──────── Data extract

(* ===== verification/File.v ===== *)
(** * File: file.c and pipe.c

    The table of open files with its reference counts, and pipes: rings of
    PIPESIZE bytes with the counters [nread] and [nwrite]. A pipe is named by the
    page it lives in. *)
From S2P Require Import Prelude Memory State Spinlock Kalloc Consout Vm Sched Bio Log Inode Console Dir.

Definition PIPESIZE : Z := 512.

Definition getf (i : nat) : M file := f ← gets (fun s => ftable s !! i); must f.
Definition setf (i : nat) (g : file -> file) : M unit :=
  _ ← getf i; modify (fun s => s <| ftable ::= alter g i |>).
Definition getpipe (a : Z) : M pipe := p ← gets (fun s => pipes s !! a); must p.
Definition setpipe (a : Z) (g : pipe -> pipe) : M unit :=
  _ ← getpipe a; modify (fun s => s <| pipes ::= alter g a |>).

Definition fileinit : M unit := initlock L_ftable "ftable".

(** The first entry without references. *)
Definition filealloc : M (option nat) :=
  acquire L_ftable ;;
  r ← mfind (seq 0 NFILE) (fun i =>
    f ← getf i;
    if f_ref f =? 0 then
      setf i (fun f => f <| f_ref := 1 |>) ;; release L_ftable ;; mret (Some i)
    else mret None);
  match r with
  | Some i => mret (Some i)
  | None => release L_ftable ;; mret None
  end.

Definition filedup (i : nat) : M nat :=
  acquire L_ftable ;;
  f ← getf i;
  if f_ref f <? 1 then panic "filedup"
  else
    setf i (fun f => f <| f_ref := f_ref f + 1 |>) ;;
    release L_ftable ;;
    mret i.

Section File.
Context `{Linker} `{DiskDriver}.

Definition pipeclose (a : Z) (writable : Z) : M unit :=
  acquire (L_pipe a) ;;
  (if truth writable then
     setpipe a (fun p => p <| pi_writeopen := 0 |>) ;; wakeup (Ch_nread a)
   else
     setpipe a (fun p => p <| pi_readopen := 0 |>) ;; wakeup (Ch_nwrite a)) ;;
  p ← getpipe a;
  if (pi_readopen p =? 0) && (pi_writeopen p =? 0) then
    release (L_pipe a) ;;
    modify (fun s => s <| pipes ::= delete a |>) ;;
    kfree a
  else release (L_pipe a).

Definition fileclose (i : nat) : M unit :=
  acquire L_ftable ;;
  f ← getf i;
  if f_ref f <? 1 then panic "fileclose"
  else
    setf i (fun f => f <| f_ref := f_ref f - 1 |>) ;;
    if 0 <? f_ref f - 1 then release L_ftable
    else
      ff ← getf i;
      setf i (fun f => f <| f_ref := 0 |>) ;;
      setf i (fun f => f <| f_type := FD_NONE |>) ;;
      release L_ftable ;;
      match f_type ff with
      | FD_PIPE => pipeclose (f_pipe ff) (f_writable ff)
      | FD_INODE => begin_trans ;; ip ← must (f_ip ff); iput ip ;; commit_trans
      | FD_NONE => mret tt
      end.

(** ** Pipes *)

(** [pipealloc]: the two files, or [None] for -1. The array [data] of a new
    pipe, at offset 52 of its page, is not initialised. *)
Definition pipealloc_bad (f0 f1 : option nat) : M (option (nat * nat)) :=
  match f0 with Some i => fileclose i | None => mret tt end ;;
  match f1 with Some i => fileclose i | None => mret tt end ;;
  mret None.
Definition pipe_file (i : nat) (readable writable a : Z) : M unit :=
  setf i (fun f => f <| f_type := FD_PIPE |> <| f_readable := readable |>
                     <| f_writable := writable |> <| f_pipe := a |>).
Definition pipealloc : M (option (nat * nat)) :=
  f0 ← filealloc;
  match f0 with
  | None => pipealloc_bad None None
  | Some i0 =>
      f1 ← filealloc;
      match f1 with
      | None => pipealloc_bad f0 None
      | Some i1 =>
          a ← kalloc;
          if a =? 0 then pipealloc_bad f0 f1
          else
            modify (fun s => s <| pipes ::= <[a := Pipe (ldbytes (mem s) (a + 52) 512) 0 0 1 1]> |>) ;;
            initlock (L_pipe a) "pipe" ;;
            pipe_file i0 1 0 a ;;
            pipe_file i1 0 1 a ;;
            mret (Some (i0, i1))
      end
  end.

(** The wait for room: [true] when [pipewrite] returns -1. *)
Definition pipewrite_wait (a : Z) : M bool :=
  mloop_sleep
    (p ← getpipe a;
     if pi_nwrite p =? u32 (pi_nread p + PIPESIZE) then
       cur ← curproc;
       if (pi_readopen p =? 0) || truth (p_killed cur) then mret (Some true)
       else
         wakeup (Ch_nread a) ;;
         sleep (Ch_nwrite a) (L_pipe a) ;;
         mret None
     else mret (Some false)).
Definition pipe_put (c : Z) (p : pipe) : pipe :=
  p <| pi_data ::= <[Z.to_nat (pi_nwrite p mod PIPESIZE) := c]> |>
    <| pi_nwrite := u32 (pi_nwrite p + 1) |>.
(** The [for] over the [k] bytes from [addr]; [true] when it returned -1. *)
Fixpoint pipewrite_loop (k : nat) (a addr : Z) : M bool :=
  match k with
  | O => mret false
  | S k' =>
      stop ← pipewrite_wait a;
      if stop : bool then mret true
      else
        c ← vldb addr;
        setpipe a (pipe_put c) ;;
        pipewrite_loop k' a (u32 (addr + 1))
  end.
Definition pipewrite (a addr n : Z) : M Z :=
  acquire (L_pipe a) ;;
  stopped ← pipewrite_loop (Z.to_nat n) a addr;
  if stopped : bool then release (L_pipe a) ;; mret (-1)
  else
    wakeup (Ch_nread a) ;;
    release (L_pipe a) ;;
    mret n.

Definition piperead_wait (a : Z) : M bool :=
  mloop_sleep
    (p ← getpipe a;
     if (pi_nread p =? pi_nwrite p) && truth (pi_writeopen p) then
       cur ← curproc;
       if truth (p_killed cur) then mret (Some true)
       else sleep (Ch_nread a) (L_pipe a) ;; mret None
     else mret (Some false)).
Definition pipe_next (p : pipe) : Z := pi_data p !!! Z.to_nat (pi_nread p mod PIPESIZE).
(** The [for] that copies at most [k] bytes to [addr]: their number. *)
Fixpoint piperead_loop (k : nat) (a addr : Z) : M Z :=
  match k with
  | O => mret 0
  | S k' =>
      p ← getpipe a;
      if pi_nread p =? pi_nwrite p then mret 0
      else
        setpipe a (fun p => p <| pi_nread := u32 (pi_nread p + 1) |>) ;;
        vstb addr (pipe_next p) ;;
        r ← piperead_loop k' a (u32 (addr + 1));
        mret (1 + r)
  end.
Definition piperead (a addr n : Z) : M Z :=
  acquire (L_pipe a) ;;
  killed ← piperead_wait a;
  if killed : bool then release (L_pipe a) ;; mret (-1)
  else
    i ← piperead_loop (Z.to_nat n) a addr;
    wakeup (Ch_nwrite a) ;;
    release (L_pipe a) ;;
    mret i.

(** ** Files *)

(** The stores of [stati] to the struct stat at [va]. *)
Definition put_stat (va : Z) (st : stat) : M unit :=
  vst32 (u32 (va + 4)) (st_dev st) ;;
  vst32 (u32 (va + 8)) (st_ino st) ;;
  vstbytes va (bytes16 (st_type st)) ;;
  vstbytes (u32 (va + 12)) (bytes16 (st_nlink st)) ;;
  vst32 (u32 (va + 16)) (st_size st).
Definition filestat (i : nat) (st : Z) : M Z :=
  f ← getf i;
  match f_type f with
  | FD_INODE =>
      ip ← must (f_ip f);
      ilock ip ;;
      x ← stati ip;
      put_stat st x ;;
      iunlock ip ;;
      mret 0
  | _ => mret (-1)
  end.

Definition fileread (i : nat) (addr n : Z) : M Z :=
  f ← getf i;
  if f_readable f =? 0 then mret (-1)
  else match f_type f with
  | FD_PIPE => piperead (f_pipe f) addr n
  | FD_INODE =>
      ip ← must (f_ip f);
      ilock ip ;;
      f ← getf i;
      '(r, _) ← readi ip (D_virt addr) (f_off f) (u32 n);
      when (0 <? r) (setf i (fun f => f <| f_off := u32 (f_off f + r) |>)) ;;
      iunlock ip ;;
      mret r
  | FD_NONE => panic "fileread"
  end.

(** [max]: three blocks. *)
Definition max_write : Z := Z.quot (LOGSIZE - 1 - 1 - 2) 2 * 512.
(** The loop of [filewrite] from [k] bytes written: where it stops. *)
Fixpoint filewrite_loop (fuel : nat) (i : nat) (ip : nat) (addr n k : Z) : M Z :=
  if k <? n then
    match fuel with
    | O => diverge
    | S fuel' =>
        let n1 := Z.min (n - k) max_write in
        begin_trans ;;
        ilock ip ;;
        f ← getf i;
        r ← writei ip (S_virt (u32 (addr + k))) (f_off f) (u32 n1);
        when (0 <? r) (setf i (fun f => f <| f_off := u32 (f_off f + r) |>)) ;;
        iunlock ip ;;
        commit_trans ;;
        if r <? 0 then mret k
        else if negb (r =? n1) then panic "short filewrite"
        else filewrite_loop fuel' i ip addr n (k + r)
    end
  else mret k.
Definition filewrite (i : nat) (addr n : Z) : M Z :=
  f ← getf i;
  if f_writable f =? 0 then mret (-1)
  else match f_type f with
  | FD_PIPE => pipewrite (f_pipe f) addr n
  | FD_INODE =>
      ip ← must (f_ip f);
      k ← filewrite_loop (Z.to_nat n) i ip addr n 0;
      mret (if k =? n then n else -1)
  | FD_NONE => panic "filewrite"
  end.

End File.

────────────────

Task item: Find "Definition piperead_wait (a" in the entries above and copy that whole line exactly, then each line after it through the line that contains "r ← piperead_loop".

Result of the exercise:
Definition piperead_wait (a : Z) : M bool :=
  mloop_sleep
    (p ← getpipe a;
     if (pi_nread p =? pi_nwrite p) && truth (pi_writeopen p) then
       cur ← curproc;
       if truth (p_killed cur) then mret (Some true)
       else sleep (Ch_nread a) (L_pipe a) ;; mret None
     else mret (Some false)).
Definition pipe_next (p : pipe) : Z := pi_data p !!! Z.to_nat (pi_nread p mod PIPESIZE).
(** The [for] that copies at most [k] bytes to [addr]: their number. *)
Fixpoint piperead_loop (k : nat) (a addr : Z) : M Z :=
  match k with
  | O => mret 0
  | S k' =>
      p ← getpipe a;
      if pi_nread p =? pi_nwrite p then mret 0
      else
        setpipe a (fun p => p <| pi_nread := u32 (pi_nread p + 1) |>) ;;
        vstb addr (pipe_next p) ;;
        r ← piperead_loop k' a (u32 (addr + 1));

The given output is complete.